### Task description
Records follow. Pull out every line that contains "RouteObject".

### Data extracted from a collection
(** One turn of the [forEach] of index.js 125-144. *)
Definition addOneResponseExample (acc : RouteObject * value) (example : ResponseExample)
  : result (RouteObject * value) :=
  let '(route, sharedSchemas) := acc in
  match ex_schema example with
  | None => Ok (route, sharedSchemas)
  | Some joiSchema =>
      let '(schema, sharedSchemas') := joi2json_call joiSchema sharedSchemas in
      schema <- delete_prop schema "schemas" ;;
      let mediaType :=
        if truthy (ex_mediaType example) then ex_mediaType example
        else VStr "application/json" in
      let description :=
        if truthy (ex_description example) then ex_description example
        else VStr "Normal Response" in
      let response :=
        VObj [("description", description);
              ("content", VObj [(js_to_string mediaType, VObj [("schema", schema)])])] in
      Ok (set_responses route
            (assoc_set (r_responses route) (js_to_string (ex_code example)) response),
          sharedSchemas')
  end.

Fixpoint fold_m {A B : Type} (f : A -> B -> result A) (l : list B) (a : A) : result A :=
  match l with
  | [] => Ok a
  | x :: tl => a' <- f a x ;; fold_m f tl a'
  end.

(** index.js 125-144. *)
Definition addResponseExample (sharedSchemas : value)
    (responseExamples : list ResponseExample) (route : RouteObject)
  : result (RouteObject * value) :=
  fold_m addOneResponseExample responseExamples (route, sharedSchemas).

(** Property write-back of the store: [sharedSchemas] is the very object
    held at [docEntity.components.schemas], so what the converter added to
    it is visible in the document. *)
Definition store_of (docEntity : DocEntity) : value :=
  obj_field (doc_components docEntity) "schemas".

Definition with_store (components : assoc value) (sharedSchemas' : value)
  : assoc value :=
  match obj_field components "schemas" with
  | VObj _ => assoc_set components "schemas" sharedSchemas'
  | _ => components
  end.

(** index.js 164-171: the deep copy of the route template, tagged and
    labelled. *)
Definition newSwaggerReq (routeEntity : RouteObject) (tag : string)
    (routeDef : RouteDefinition) : RouteObject :=
  {| r_tags := (r_tags routeEntity ++ [VStr tag])%list;
     r_summary := rd_summary routeDef;
     r_description := rd_description routeDef;
     r_security := rd_security routeDef;
     r_deprecated :=
       if truthy (rd_deprecated routeDef) then Some (rd_deprecated routeDef)
       else r_deprecated routeEntity;
     r_parameters := r_parameters routeEntity;
     r_requestBody := r_requestBody routeEntity;
     r_responses := r_responses routeEntity;
     r_extra := r_extra routeEntity |}.

(** index.js 178-190: the fixed order in which the locations are
    processed. *)
Definition fillSwaggerReq (sharedSchemas : value) (swaggerReq : RouteObject)
    (pathParams : list string) (routeDef : RouteDefinition)
  : result (RouteObject * value) :=
  let validators := rd_validators routeDef in
  s1 <- addRequestPathParams sharedSchemas swaggerReq pathParams validators ;;
  s2 <- addRouteParameters (snd s1) (fst s1) validators "query" ;;
  s3 <- addRouteParameters (snd s2) (fst s2) validators "queryStringParameters" ;;
  s4 <- addRouteParameters (snd s3) (fst s3) validators "header" ;;
  s5 <- addRouteParameters (snd s4) (fst s4) validators "pathParameters" ;;
  s6 <- addRequestBodyParams (snd s5) (fst s5) validators ;;
  addResponseExample (snd s6) (rd_responseExamples routeDef) (fst s6).

(** index.js 146-191.  The route object is stored under its path and
    method before it is filled; since it is stored by reference, the
    document ends up holding the filled object. *)
Definition buildSwaggerRequest (docEntity : DocEntity) (routeEntity : RouteObject)
    (tag basePath : string) (routeDef : RouteDefinition) : result DocEntity :=
  let routePaths := doc_paths docEntity in
  let '(pathString, pathParams) := pathTemplate basePath (rd_path routeDef) in
  let routePath := or_default (assoc_get routePaths pathString) [] in
  let swaggerReq := newSwaggerReq routeEntity tag routeDef in
  filled <- fillSwaggerReq (store_of docEntity) swaggerReq pathParams routeDef ;;
  Ok {| doc_tags := doc_tags docEntity;
        doc_paths :=
          assoc_set routePaths pathString
            (assoc_set routePath (rd_method routeDef) (fst filled));
        doc_components := with_store (doc_components docEntity) (snd filled);
        doc_extra := doc_extra docEntity |}.

(** [s.replace(/\//g, "-")]. *)
Fixpoint replace_all_char (c d : ascii) (s : string) : string :=
  match s with
  | EmptyString => EmptyString
  | String x tl =>
      String (if Ascii.eqb x c then d else x) (replace_all_char c d tl)
  end.

Definition moduleIdOf (basePath : string) : string :=
  replace_all_char "/"%char "-"%char (substring_from_1 basePath).

(** [s || d] for an optional string: absent and empty are both falsy. *)
Definition string_or (o : option string) (d : string) : string :=
  match o with
  | Some s => if (s =? "")%string then d else s
  | None => d
  end.

Definition tagOf (moduleRoutes : RouteModule) : string :=
  string_or (rm_name moduleRoutes) (moduleIdOf (rm_basePath moduleRoutes)).

Definition tagObjectOf (moduleRoutes : RouteModule) : value :=
  VObj [("name", VStr (tagOf moduleRoutes));
        ("description",
         VStr (string_or (rm_description moduleRoutes)
                 (moduleIdOf (rm_basePath moduleRoutes))))].

(** The predicate of [_.find(tags, { name })]. *)
Definition tag_named (name : string) (t : value) : bool :=
  match get_prop t "name" with
  | Ok v => is_str v name
  | Throw _ => false
  end.

(** index.js 193-204. *)
Definition registerTag (tags : list value) (moduleRoutes : RouteModule) : list value :=
  match find (tag_named (tagOf moduleRoutes)) tags with
  | Some _ => tags
  | None => (tags ++ [tagObjectOf moduleRoutes])%list
  end.

(** index.js 193-215. *)
Definition buildModuleRoutes (docEntity : DocEntity) (routeEntity : RouteObject)
    (moduleRoutes : RouteModule) : result DocEntity :=
  let docEntity :=
    {| doc_tags := registerTag (doc_tags docEntity) moduleRoutes;
       doc_paths := doc_paths docEntity;
       doc_components := doc_components docEntity;
       doc_extra := doc_extra docEntity |} in
  fold_m (fun doc routeDef =>
            buildSwaggerRequest doc routeEntity (tagOf moduleRoutes)
              (rm_basePath moduleRoutes) routeDef)
         (rm_routes moduleRoutes) docEntity.

(** index.js 278-307: one entry per introspected key, labelled ["path"] in
    both loops. *)
Definition sideParameters (validators : option (assoc Joi)) (position : string)
  : list SideParameter :=
  match validator_at validators position with
  | Some validator =>
      map (fun kf : string * value =>
             {| sp_in := "path";
                sp_name := fst kf;
                sp_schema := extract validator (fst kf);
                sp_required := is_str (snd kf) "required" |})
          (terms_keys validator)
  | None => []
  end.

(** [route.parameters = ps]. *)
Definition set_rd_parameters (route : RouteDefinition)
    (ps : option (list SideParameter)) : RouteDefinition :=
  {| rd_method := rd_method route;
     rd_path := rd_path route;
     rd_summary := rd_summary route;
     rd_description := rd_description route;
     rd_security := rd_security route;
     rd_deprecated := rd_deprecated route;
     rd_validators := rd_validators route;
     rd_responseExamples := rd_responseExamples route;
     rd_parameters := ps |}.

(** index.js 273-308, for one route: [parameters] becomes an array if it
    was absent, then receives the entries of the two loops. *)
Definition introspectRoute (route : RouteDefinition) : RouteDefinition :=
  set_rd_parameters route
    (Some (or_default (rd_parameters route) []
           ++ sideParameters (rd_validators route) "pathParameters"
           ++ sideParameters (rd_validators route) "queryStringParameters")%list).

Definition introspectModule (endpoint : RouteModule) : RouteModule :=
  {| rm_basePath := rm_basePath endpoint;
     rm_name := rm_name endpoint;
     rm_description := rm_description endpoint;
     rm_routes := map introspectRoute (rm_routes endpoint) |}.

Definition buildAll (docEntity : DocEntity) (routeEntity : RouteObject)
    (allModuleRoutes : list RouteModule) : result DocEntity :=
  fold_m (fun doc moduleRoutes => buildModuleRoutes doc routeEntity moduleRoutes)
         allModuleRoutes docEntity.

(** index.js 217-316, on a module list whose route definitions are
    objects of their own, each with a [parameters] array of its own.  The
    first component is [allModuleRoutes] as the call leaves it, the second
    the returned document (or the exception).  [convertInPlace] below is
    the function on route definitions that may be shared. *)
Definition convert (allModuleRoutes : list RouteModule) (docSkeleton : DocSkeleton)
    (routeSkeleton : RouteSkeleton) : list RouteModule * result DocEntity :=
  let docEntity := assignDoc DOC_ROOT_TEMPLATE docSkeleton in
  let routeEntity := assignRoute ROUTE_DEF_TEMPLATE routeSkeleton in
  let allModuleRoutes := map introspectModule allModuleRoutes in
  (allModuleRoutes, buildAll docEntity routeEntity allModuleRoutes).

(* ------------------------------------------------------------------ *)
(** *** Vocabulary of the statements about responses and tags *)






(** The first module of the list whose tag is [name]. *)
Definition first_module_tagged (name : string) (modules : list RouteModule)
  : option RouteModule :=
  find (fun m => (tagOf m =? name)%string) modules.

End Conversion.

(** How many tags of the list carry the name. *)
Definition count_tag (name : string) (tags : list value) : nat :=
  List.length (filter (tag_named name) tags).

(** The shape of a converted location schema: an object whose [required],
    if any, is an array, and whose [properties], if any, is an object of
    field schemas that are objects themselves. *)
Definition is_object (v : value) : bool :=
  match v with VObj _ => true | _ => false end.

### Result
Definition addOneResponseExample (acc : RouteObject * value) (example : ResponseExample)
  : result (RouteObject * value) :=
    (responseExamples : list ResponseExample) (route : RouteObject)
  : result (RouteObject * value) :=
Definition newSwaggerReq (routeEntity : RouteObject) (tag : string)
    (routeDef : RouteDefinition) : RouteObject :=
Definition fillSwaggerReq (sharedSchemas : value) (swaggerReq : RouteObject)
  : result (RouteObject * value) :=
Definition buildSwaggerRequest (docEntity : DocEntity) (routeEntity : RouteObject)
Definition buildModuleRoutes (docEntity : DocEntity) (routeEntity : RouteObject)
Definition buildAll (docEntity : DocEntity) (routeEntity : RouteObject)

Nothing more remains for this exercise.